(** C8, as stated, fails: an [api_url] given as the empty string is not
    the base URL; the request goes to the default host, not to
    ["/api/chat"]. *)
Lemma request_target_counterexample :
  ¬ request_target_spec (<["api_url" := VStr ""]> ∅) ∅
      (chat_completions_create str_of_scalar
         (__init__ (<["api_url" := VStr ""]> ∅) ∅)
         (VStr "llama3") (VList []) ∅ (λ _, Ok boom_response)).1.
Proof.
  intros H. specialize (H "" eq_refl). vm_compute in H. discriminate.
Qed.

(** C9, as amended. The base URL is a non-empty string when the config's
    [api_url] is a non-empty string, and when the config's [api_url] is
    absent or falsy and [OLLAMA_API_URL] is unset or set to a non-empty
    string. *)
Theorem resolved_url_nonempty (config : dict) (env : gmap string string) :
  (∃ s, config !! "api_url" = Some (VStr s) ∧ s ≠ "")
  ∨ (py_truthy (dict_get config "api_url") = false
     ∧ env !! "OLLAMA_API_URL" ≠ Some "") →
  nonempty_str (url (__init__ config env)).
Proof.
  intros [(s & Hs & Hne)|[Hf He]].
  - exists s. split; [|done]. apply init_url_truthy; [done|].
    by destruct s.
  - rewrite init_url_falsy by done.
    destruct (env !! "OLLAMA_API_URL") as [e|] eqn:E.
    + exists e. split; [done|]. congruence.
    + by exists _DEFAULT_URL.
Qed.

Lemma resolved_url_nonempty_witness :
  nonempty_str (url (__init__ ∅ ∅))
  ∧ nonempty_str (url (__init__ (<["api_url" := VStr "http://host:1234/"]> ∅) ∅)).
Proof.
  split.
  - apply (resolved_url_nonempty ∅ ∅). right. split; [reflexivity|discriminate].
  - apply (resolved_url_nonempty (<["api_url" := VStr "http://host:1234/"]> ∅) ∅).
    left. exists "http://host:1234/". split; [reflexivity|discriminate].
Defined.

(** C9, as stated, fails: with no [api_url] and [OLLAMA_API_URL] set to
    the empty string the base URL is the empty string. *)
Lemma resolved_url_empty_counterexample :
  ¬ nonempty_str (url (__init__ ∅ (<["OLLAMA_API_URL" := ""]> ∅))).
Proof.
  intros (s & Hs & Hne). vm_compute in Hs. congruence.
Qed.

(** C10. An [api_url] given with a falsy value, the empty string and
    [None] among them, is treated as absent: the base URL is the one of
    the config without the key, that is the environment variable or the
    default; a truthy value is taken as it is. *)
Theorem falsy_api_url_treated_as_absent (config : dict)
    (env : gmap string string) :
  py_truthy (VStr "") = false
  ∧ py_truthy VNone = false
  ∧ (∀ v, config !! "api_url" = Some v → py_truthy v = false →
       url (__init__ config env) = url (__init__ (delete "api_url" config) env)
       ∧ url (__init__ config env)
         = VStr (default "http://localhost:11434" (env !! "OLLAMA_API_URL")))
  ∧ (∀ v, config !! "api_url" = Some v → py_truthy v = true →
       url (__init__ config env) = v).
Proof.
  split; [done|]. split; [done|]. split.
  - intros v Hv Hf.
    assert (py_truthy (dict_get config "api_url") = false) as Hf'.
    { unfold dict_get. by rewrite Hv. }
    rewrite (init_url_falsy config env Hf').
    rewrite (init_url_falsy (delete "api_url" config) env);
      [done|by rewrite dict_get_delete].
  - intros v Hv Ht. by apply init_url_truthy.
Qed.
Lemma get_common m block (mFreq : Z) key :
  key ∈ block →
  get (common m block mFreq) key
  = (fun v => v / Jvm.Int2Double mFreq) <$> get m key.
Proof.
  intros Hin. unfold common. induction m as [|[k v] m IH]; [reflexivity|].
  cbn [get]. destruct (decide (k = key)) as [->|Hne].
  - rewrite (filter_cons_True (fun pair : Z * float => pair.1 ∈ block))
      by exact Hin.
    rewrite fmap_cons. cbn [get fst snd]. now rewrite decide_True.
  - destruct (decide (k ∈ block)) as [Hk|Hk].
    + rewrite (filter_cons_True (fun pair : Z * float => pair.1 ∈ block))
        by exact Hk.
      rewrite fmap_cons. cbn [get fst snd]. now rewrite decide_False.
    + now rewrite (filter_cons_False (fun pair : Z * float => pair.1 ∈ block))
        by exact Hk.
Qed.

Lemma apply_common m block (mFreq : Z) key :
  key ∈ block → key ∈ keySet m →
  apply (common m block mFreq) key = apply m key / Jvm.Int2Double mFreq.
Proof.
  intros Hin Hkey%apply_get. unfold apply at 1.
  now rewrite get_common, Hkey.
Qed.

(** One iteration of the loop adds the term of its block. *)
Lemma pearson_body_term (m1 m2 : Map) (commonKeys : list Z)
    (n m1Freq m2Freq : Z) (sum : float) (t : nat) :
  is_Map m1 → is_Map m2 →
  (∀ key, key ∈ commonKeys → key ∈ keySet m1 ∧ key ∈ keySet m2) →
  Jvm.is_neg_zero sum = false →
  pearson_body Math_pow m1 m2 commonKeys n m1Freq m2Freq sum t
  = sum + pearson_term Math_pow m1 m2 n m1Freq m2Freq
                       (slice t (t + 24) commonKeys).
Proof.
  intros H1 H2 Hkeys Hsum.
  unfold pearson_body, pearson_term, numerator, denominator. cbv zeta.
  rewrite !valuesSum_common, !valuesSumSq_common by assumption.
  rewrite (fold_left_ext_in
             (fun accum element =>
                accum + apply (common m1 (slice t (t + 24) commonKeys) m1Freq) element
                        * apply (common m2 (slice t (t + 24) commonKeys) m2Freq) element)
             (fun accum key =>
                accum + (apply m1 key / Jvm.Int2Double m1Freq)
                        * (apply m2 key / Jvm.Int2Double m2Freq))).
  - rewrite Int2Double_0. change (Jvm.Int2Double 2) with 2.
    match goal with |- context [if ?c then _ else _] => destruct c end;
      [now rewrite Binary64.add_0_r|reflexivity].
  - intros accum key Hin.
    destruct (Hkeys key) as [Hk1 Hk2];
      [now apply (elem_of_sublist _ _ _ Hin (slice_sublist commonKeys t))|].
    now rewrite !apply_common.
Qed.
****
## ABOUT THIS TASK
Read the entries above and find each line holding the word "Lemma". Copy it out.

## RESULT
Lemma request_target_counterexample :
Lemma resolved_url_nonempty_witness :
Lemma resolved_url_empty_counterexample :
Lemma get_common m block (mFreq : Z) key :
Lemma apply_common m block (mFreq : Z) key :
Lemma pearson_body_term (m1 m2 : Map) (commonKeys : list Z)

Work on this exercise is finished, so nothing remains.